Warum: Kolostrum und Vormilch weisen einen hohen Gehalt an immunologischen, antiinfektiösen und entzündungshemmenden Faktoren auf. Die orale Therapie gilt daher als eine Form der Immuntherapie.32–34 Darüber hinaus hat sich gezeigt, dass die orale Therapie die Bindung stärkt, die mütterliche Zuversicht fördert35 und Mütter motiviert, weiterhin Milch für ihren Säugling abzupumpen und die Stillrate zu erhöhen.36 Die Forschung zum klinischen Nutzen entwickelt sich ständig weiter.

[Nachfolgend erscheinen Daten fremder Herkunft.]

(** * googleauth: the service-to-scope registry of gogcli

    A shallow embedding of [internal/googleauth/service.go] together with
    the part of the Go standard library the file relies on ([unicode/utf8],
    [unicode], [strconv], [strings], [sort], [errors], [fmt.Errorf]), and the
    properties of the registry stated over that embedding. *)

From Stdlib Require Import ZArith Lia Ascii String.
From stdpp Require Import gmap strings list fin_maps sorting.

#[local] Set Warnings "-clear-no-such-hyp".


(** ** Go strings

    A Go [string] is an immutable sequence of bytes; it is modelled by
    [string], whose characters are the 256 byte values.  Byte and rune
    arithmetic is done in [Z]. *)

Definition rune := Z.

Definition byte_val (c : ascii) : Z := Z.of_N (N_of_ascii c).

(** The conversion [byte(z)] keeps the low eight bits. *)
Definition byte_of (z : Z) : ascii := ascii_of_N (Z.to_N (z mod 256)).

(** [s[i]]; the callers below only read inside the string. *)
Definition byte_at (s : string) (i : nat) : Z :=
  match String.get i s with
  | Some c => byte_val c
  | None => 0%Z
  end.

(** [s[n:]] and [s[:n]]. *)
Fixpoint string_drop (n : nat) (s : string) : string :=
  match n, s with
  | O, _ => s
  | S n', String _ s' => string_drop n' s'
  | S _, EmptyString => EmptyString
  end.

Fixpoint string_take (n : nat) (s : string) : string :=
  match n, s with
  | O, _ => EmptyString
  | S n', String c s' => String c (string_take n' s')
  | S _, EmptyString => EmptyString
  end.

Fixpoint string_map (f : ascii → ascii) (s : string) : string :=
  match s with
  | EmptyString => EmptyString
  | String c s' => String (f c) (string_map f s')
  end.

Fixpoint string_forallb (p : ascii → bool) (s : string) : bool :=
  match s with
  | EmptyString => true
  | String c s' => p c && string_forallb p s'
  end.

(** [strings.Contains(s, sub)]. *)
Fixpoint strings_Contains (s sub : string) : bool :=
  String.prefix sub s ||
  match s with
  | EmptyString => false
  | String _ s' => strings_Contains s' sub
  end.

(** ** Package [unicode/utf8] *)

Section utf8.
Local Open Scope Z_scope.

Definition RuneError : rune := 0xFFFD.
Definition RuneSelf : Z := 0x80.
Definition MaxRune : rune := 0x10FFFF.
Definition surrogateMin : rune := 0xD800.
Definition surrogateMax : rune := 0xDFFF.

(** The table [first]: the length of the sequence a leading byte
    announces ([0] for a byte that cannot start a sequence), and the
    range [acceptRanges] allows for the second byte. *)
Definition utf8_first_size (s0 : Z) : nat :=
  if s0 <? 0x80 then 1%nat
  else if s0 <? 0xC2 then 0%nat
  else if s0 <? 0xE0 then 2%nat
  else if s0 <? 0xF0 then 3%nat
  else if s0 <? 0xF5 then 4%nat
  else 0%nat.
(** C1, as amended. Toggling the takeaway flag of an order twice restores its
    isTakeaway flag for any initial values. When the packing charge the order
    carries agrees with its flag under the current settings (the settings'
    charge for a takeaway order, 0 otherwise), the two calls restore its
    packingCharge, which is assigned and not computed. When, moreover, the
    total, the settings' packing charge and the total in between are safe
    integers, so that the two additions are exact, they restore the total and
    with it the whole order. *)
Theorem toggleOrderTakeaway_twice (s : TStore) (i : nat) (o : Order.t) :
  orders s !! i = Some o ->
  let charge := RestaurantSettings.packingCharge (settings s) in
  exists o',
    orders (toggleOrderTakeaway (Order.id o) (toggleOrderTakeaway (Order.id o) s)) !! i
      = Some o'
    /\ Order.isTakeaway o' = Order.isTakeaway o
    /\ (charge_agrees (settings s) o -> Order.packingCharge o' = Order.packingCharge o)
    /\ (charge_agrees (settings s) o ->
        safe_integer (Order.total o) ->
        safe_integer charge ->
        safe_integer (Order.total o + (if Order.isTakeaway o then - charge else charge)) ->
        Order.total o' = Order.total o /\ o' = o).
Proof.
  intros Ho charge. subst charge.
  rewrite toggleOrderTakeaway_lookup, toggleOrderTakeaway_lookup, Ho.
  cbn [fmap option_fmap option_map settings toggleOrderTakeaway setOrders].
  destruct o as [id items status ts tk pc total]. cbn [Order.id].
  rewrite (decide_True (P := id = id)) by done. cbn [Order.id].
  rewrite (decide_True (P := id = id)) by done.
  eexists. split; [reflexivity|]. cbn.
  split; [by rewrite negb_involutive|].
  unfold charge_agrees. cbn. split.
  - intros ->. by destruct tk.
  - intros -> _ _ _. destruct tk; cbn; split; try lia; f_equal; lia.
Qed.

Lemma toggleOrderTakeaway_twice_witness :
  exists o',
    orders (toggleOrderTakeaway "k3j9x0q1z" (toggleOrderTakeaway "k3j9x0q1z"
      (mkStore [] [] [Order.mk "k3j9x0q1z" [("m1", 2)] "PENDING" 1700000000000 true 10 110]
         None (RestaurantSettings.mk "CAFE" 10 []) [] defaultDiscountMilestones false)))
      !! 0%nat = Some o'
    /\ Order.isTakeaway o' = true
    /\ Order.packingCharge o' = 10
    /\ Order.total o' = 110.
Proof.
  destruct (toggleOrderTakeaway_twice
    (mkStore [] [] [Order.mk "k3j9x0q1z" [("m1", 2)] "PENDING" 1700000000000 true 10 110]
       None (RestaurantSettings.mk "CAFE" 10 []) [] defaultDiscountMilestones false)
    0%nat _ eq_refl) as (o' & Hlook & Hflag & Hcharge & Hrest).
  exists o'. split; [exact Hlook|]. split; [exact Hflag|].
  split; [exact (Hcharge eq_refl)|].
  refine (proj1 (Hrest eq_refl _ _ _)); unfold safe_integer; cbn; lia.
Defined.

(** C1, as stated, fails. An order of total 100 is placed and made takeaway
    under a packing charge of 10, and the settings' charge is then changed to
    25: the order carries a packingCharge of 10, and two more toggles bring
    it back with a packingCharge of 25. *)
Lemma toggleOrderTakeaway_twice_counterexample :
  let env := mkEnv "k3j9x0q1z" 1700000000000 in
  let s :=
    run [(env, PlaceOrder (Order.mk "" [("m1", 2)] "" 0 false 0 100));
         (env, ToggleOrderTakeaway "k3j9x0q1z");
         (env, UpdateSettings (RestaurantSettings.mk "CAFE" 25 []))]
      (initialStore (RestaurantSettings.mk "CAFE" 10 [])) in
  orders s !! 0%nat
    = Some (Order.mk "k3j9x0q1z" [("m1", 2)] "PENDING" 1700000000000 true 10 110)
  /\ orders (toggleOrderTakeaway "k3j9x0q1z" (toggleOrderTakeaway "k3j9x0q1z" s)) !! 0%nat
     = Some (Order.mk "k3j9x0q1z" [("m1", 2)] "PENDING" 1700000000000 true 25 110)
  /\ 25 <> 10.
Proof. cbv zeta. split; [reflexivity|]. split; [reflexivity|]. lia. Qed.

(** C2, evaluated where it fails. An order of total 100 is placed, made
    takeaway under a packing charge of 10 (total 110, charge 10 on the
    order), the settings' charge is changed to 25, and takeaway is turned off:
    the total drops by 25, the charge of the current settings, to 85, and not
    by the 10 that were on the order. *)
Theorem toggleOrderTakeaway_off_uses_settings_charge :
  let env := mkEnv "k3j9x0q1z" 1700000000000 in
  let placed :=
    [(env, PlaceOrder (Order.mk "" [("m1", 2)] "" 0 false 0 100));
     (env, ToggleOrderTakeaway "k3j9x0q1z")] in
  let s0 := initialStore (RestaurantSettings.mk "CAFE" 10 []) in
  orders (run placed s0)
    = [Order.mk "k3j9x0q1z" [("m1", 2)] "PENDING" 1700000000000 true 10 110]
  /\ orders (run (placed ++ [(env, UpdateSettings (RestaurantSettings.mk "CAFE" 25 []));
                            (env, ToggleOrderTakeaway "k3j9x0q1z")]) s0)
     = [Order.mk "k3j9x0q1z" [("m1", 2)] "PENDING" 1700000000000 false 0 85]
  /\ 85 <> 110 - 10.
Proof. cbv zeta. split; [reflexivity|]. split; [reflexivity|]. lia. Qed.

(** ** Sorting the discount milestones *)

Section SortFacts.
Context {A : Type} (key : A -> Z).

Lemma sort_insert_perm x (l : list A) :
  sort_insert (fun a b => key a - key b) x l ≡ₚ x :: l.
Proof.
  induction l as [|y l IH]; cbn; [done|].
  destruct (key x - key y <=? 0); [done|].
  rewrite IH. apply Permutation_swap.
Qed.

Lemma Array_sort_perm (l : list A) :
  Array_sort (fun a b => key a - key b) l ≡ₚ l.
Proof.
  induction l as [|x l IH]; cbn; [done|].
  unfold Array_sort in IH. by rewrite sort_insert_perm, IH.
Qed.

Lemma sort_insert_sorted x (l : list A) :
  Sorted (fun a b => key a <= key b) l ->
  Sorted (fun a b => key a <= key b) (sort_insert (fun a b => key a - key b) x l).
Proof.
  induction 1 as [|y l Hsorted IH Hhd]; cbn.
  - repeat constructor.
  - destruct (Z.leb_spec (key x - key y) 0) as [Hle|Hgt].
    + constructor; [by constructor|]. constructor. lia.
    + constructor; [exact IH|].
      destruct Hhd as [|z l' Hyz]; cbn.
      * constructor. lia.
      * destruct (key x - key z <=? 0); constructor; [lia|done].
Qed.

Lemma Array_sort_sorted (l : list A) :
  Sorted (fun a b => key a <= key b) (Array_sort (fun a b => key a - key b) l).
Proof.
  induction l as [|x l IH]; cbn; [constructor|].
  by apply sort_insert_sorted.
Qed.

End SortFacts.

(** C6. After [updateDiscountMilestones] the stored list is a permutation of
    the input and is sorted ascending by threshold, whatever the order of the
    input. *)
Theorem updateDiscountMilestones_sorted env (milestones : list DiscountMilestone.t)
    (s : TStore) :
  discountMilestones (updateDiscountMilestones env milestones s) ≡ₚ milestones
  /\ Sorted (fun a b => DiscountMilestone.threshold a <= DiscountMilestone.threshold b)
       (discountMilestones (updateDiscountMilestones env milestones s)).
Proof.
  split.
  - apply (Array_sort_perm DiscountMilestone.threshold).
  - apply (Array_sort_sorted DiscountMilestone.threshold).
Qed.

Example updateDiscountMilestones_example env (s : TStore) :
  discountMilestones
    (updateDiscountMilestones env
       [DiscountMilestone.mk 2000 20; DiscountMilestone.mk 1000 10;
        DiscountMilestone.mk 1500 15] s)
  = defaultDiscountMilestones.
Proof. reflexivity. Qed.

(** ** Categories *)

(** C8. [removeCategory name] keeps exactly the categories other than [name]
    and exactly the menu items of another category, each as it was, and logs
    one DELETE/CATEGORY entry whatever the lists held; with the categories
    Drinks and Food and the items A (Drinks) and B (Food), removing Drinks
    leaves the category Food and the item B. *)
Theorem removeCategory_cascade env (name : string) (s : TStore) :
  categories (removeCategory env name s) = filter (fun c => c <> name) (categories s)
  /\ ~ (name ∈ categories (removeCategory env name s))
  /\ (forall c, c ∈ categories (removeCategory env name s) <-> c ∈ categories s /\ c <> name)
  /\ menuItems (removeCategory env name s)
     = filter (fun item => MenuItem.category item <> name) (menuItems s)
  /\ (forall item,
        item ∈ menuItems (removeCategory env name s)
        <-> item ∈ menuItems s /\ MenuItem.category item <> name)
  /\ activityLog (removeCategory env name s)
     = entry_of env DELETE CATEGORY ("Permanently deleted category: " +:+ name)
         :: take 99 (activityLog s)
  /\ (let A := MenuItem.mk "a" "A" "Drinks" 40 [] in
      let B := MenuItem.mk "b" "B" "Food" 90 [] in
      let s0 := setMenuItems [A; B] (setCategories ["Drinks"; "Food"] s) in
      categories (removeCategory env "Drinks" s0) = ["Food"]
      /\ menuItems (removeCategory env "Drinks" s0) = [B]).
Proof.
  split; [reflexivity|].
  split. { cbn. rewrite list_elem_of_filter. tauto. }
  split. { intros c. cbn. rewrite list_elem_of_filter. tauto. }
  split; [reflexivity|].
  split. { intros item. cbn. rewrite list_elem_of_filter. tauto. }
  split; [reflexivity|].
  split; reflexivity.
Qed.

Bislang wurde diese Praxis mit einem Rückgang der Inzidenz von NEC 37,38, einer spät auftretenden Sepsis37,38, einer Verkürzung der Tage bis zur vollständigen enteralen Ernährung37 und kürzeren Krankenhausaufenthalten sowie besseren Ernährungsbedürfnissen39 in Verbindung gebracht. Daher empfiehlt sich die orale Behandlung als Routineversorgung für Frühgeborene auf der neonatologischen Intensivstation38.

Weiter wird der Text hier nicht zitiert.